Friday, 21 August 2020

Intermittent Photos no. 6: Poetry Special

 Taken in 2015, the poets are my former colleague Rosie Miles and Liz Berry. Rosie is sporting a bespoke book-themed shirt made for her by a friend. Liz Berry is an award-winning poet who single-handedly made the Black Country accent chic. You can't talk to anyone from the London Review of Books without enduring their attempt to address yow as 'bab'. 

(The bald head is a member of the audience. I just liked it). 

Tuesday, 18 August 2020

Wednesday, 12 August 2020

Intermittent photos 4: British Youth Championships 2015

 I think this one was in London, at UEL's Sportsdock, though all sports halls look the same after a while. I vaguely remember the standard not being as high as usual, and having a conversation with a coach about appropriate vocabulary when criticising an actual child's performance. 

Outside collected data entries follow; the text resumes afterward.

#[export] Program Instance string_laws : MpLaws string := {| valid s := fits 32 (zlen (as_bytes s)) |}.
Next Obligation. by constructor. Qed.
Next Obligation. intros s _. cbn. by rewrite of_as_bytes. Qed.
#[export] Program Instance int_laws : MpLaws Z := {| valid z := -2 ^ 63 <= z < 2 ^ 64 |}.
Next Obligation. by constructor. Qed.
Next Obligation. done. Qed.
#[export] Program Instance bool_laws : MpLaws bool := {| valid _ := True |}.
Next Obligation. by constructor. Qed.
Next Obligation. done. Qed.
#[export] Program Instance unit_laws : MpLaws unit := {| valid _ := True |}.
Next Obligation. by constructor. Qed.
Next Obligation. by intros []. Qed.
#[export] Program Instance bytebuf_laws : MpLaws ByteBuf := {| valid b := fits 32 (zlen (buf_bytes b)) |}.
Next Obligation. by constructor. Qed.
Next Obligation. by intros []. Qed.
#[export] Program Instance list_laws `{MpLaws T} : MpLaws (list T) := {|
  valid l := fits 32 (zlen l) ∧ Forall valid l
|}.
Next Obligation.
  intros T ?? l [Hl Hall]. constructor; [by rewrite length_fmap|].
  apply Forall_fmap. eapply Forall_impl; [exact Hall|]. apply to_mp_ok.
Qed.
Next Obligation.
  intros T ?? l [_ Hall]. cbn. apply mapM_Some. induction Hall; constructor; [|done].
  by apply of_to_mp.
Qed.

#[local] Existing Instance string_errors.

Apparently fencing is now legal again, but close-quarters action is still banned. As I'm quite short, my entire approach is close-quarters, so yet again the Lanky Mafia conspire to keep me out of the national rankings. Bah. 

Tuesday, 11 August 2020

Intermittent authors no. 3: Eimear McBride

I'm still in the mood for author photos, so here are some of Eimear McBride. I made her novel A Girl is a Half-Formed Thing a set text for the first-years' introductory module, 'Literature and Identity', a year after it was published, certain that it would amaze, delight, horrify and endure for years to come (I think I've been vindicated). We invited Eimear to talk to the students and give a public reading and interview in the evening. She was amazing with the students: drawing them out, explaining her artistic practice, telling them the reality of being a writer with a vision despite the setbacks, and filling in the cultural gaps between them and her. She was also very very funny (in my heavily annotated copy of the novel, she wrote 'all your theories about my book are wrong': I think she was joking), despite the grim subject matter of her novel. The public lecture was similar: I asked a very bright colleague to do the 'in conversation' bit, and the talk flowed beautifully. It turned out that Eimear is also a huge fan of melancholic 90s indie, so we paid her in money but also in Asphalt Ribbons bootlegs. 

Monday, 10 August 2020

Intermittent Photos No. 2: Author!

 I had home internet installed today. I hate it. I liked having a home space demarcated from work space by the absence of a technology that's sold as freedom but actually serves to ensure that work pervades domestic space and time in less ergonomic comfort…and at my own expense. 

However, it means I can resume the Intermittent Photos series without sitting on the pavement outside my actual office. Today's is very timely: it's from Niall Griffiths' professorial inaugural lecture here. He was for a too-short time our Prof of Creative Writing, and a very good one he was: generous, learned, encouraging and thoroughly disreputable, but also a prime example of an actually working author, with all the economic woes that entails these days. Niall was my suggestion: I think he's a genuinely great author, a deep thinker, and also a reminder that being creative means not conforming to the deadening ethos of professionalism and politeness. 

Niall's inaugural lecture horrified the puritanical, unintelligent Dean imposed on us in that dark time: he was scruffy, regional, unapologetic and didn't pretend to be humble when it came to talking about his art, which is exactly how a creative reader should be. His lecture was on Basil Bunting's poetry, and was a dazzling exposition of that semi-forgotten poet's genius. The only thing the Dean remembered from it was Niall's one swear-word. 

Niall's early work was pigeon-holed as Welsh Welsh: tales of the Welsh underclass in untranslated dialect: all true, but there's more going on there, at the political, artistic and structural levels. His work mostly deals with the legacies of border identities and generations of social damage: while Sheepshagger and Runt are shocking versions of naturalism, Wreckage is my favourite, a tale of two Welsh-Irish Liverpudlians on a crime spree across North Wales, interleaved with accounts of the immediate and historic atrocities that produced them. Niall thinks it's his worst novel but he's wrong. 

One of the books he wrote while our colleague was Broken Ghost, which won the Wales Book of the Year last week: there's a scene set in this fair city and I, and the department, are in the acknowledgements! It's a kind of transcendental bottom-dog Brexit novel, and yet far more moving and profound than that summary could communicate. 

Monday, 3 August 2020

Intermittent photos no 1: a nice cold beach

Seeing as I'm sitting outside my office to pick up wi-fi to do extra work (chiz chiz), some photos of where I'd rather be, i.e in the rain on Rossbeigh or buying horses at Puck Fair. But not on that fairground ride. Ugh.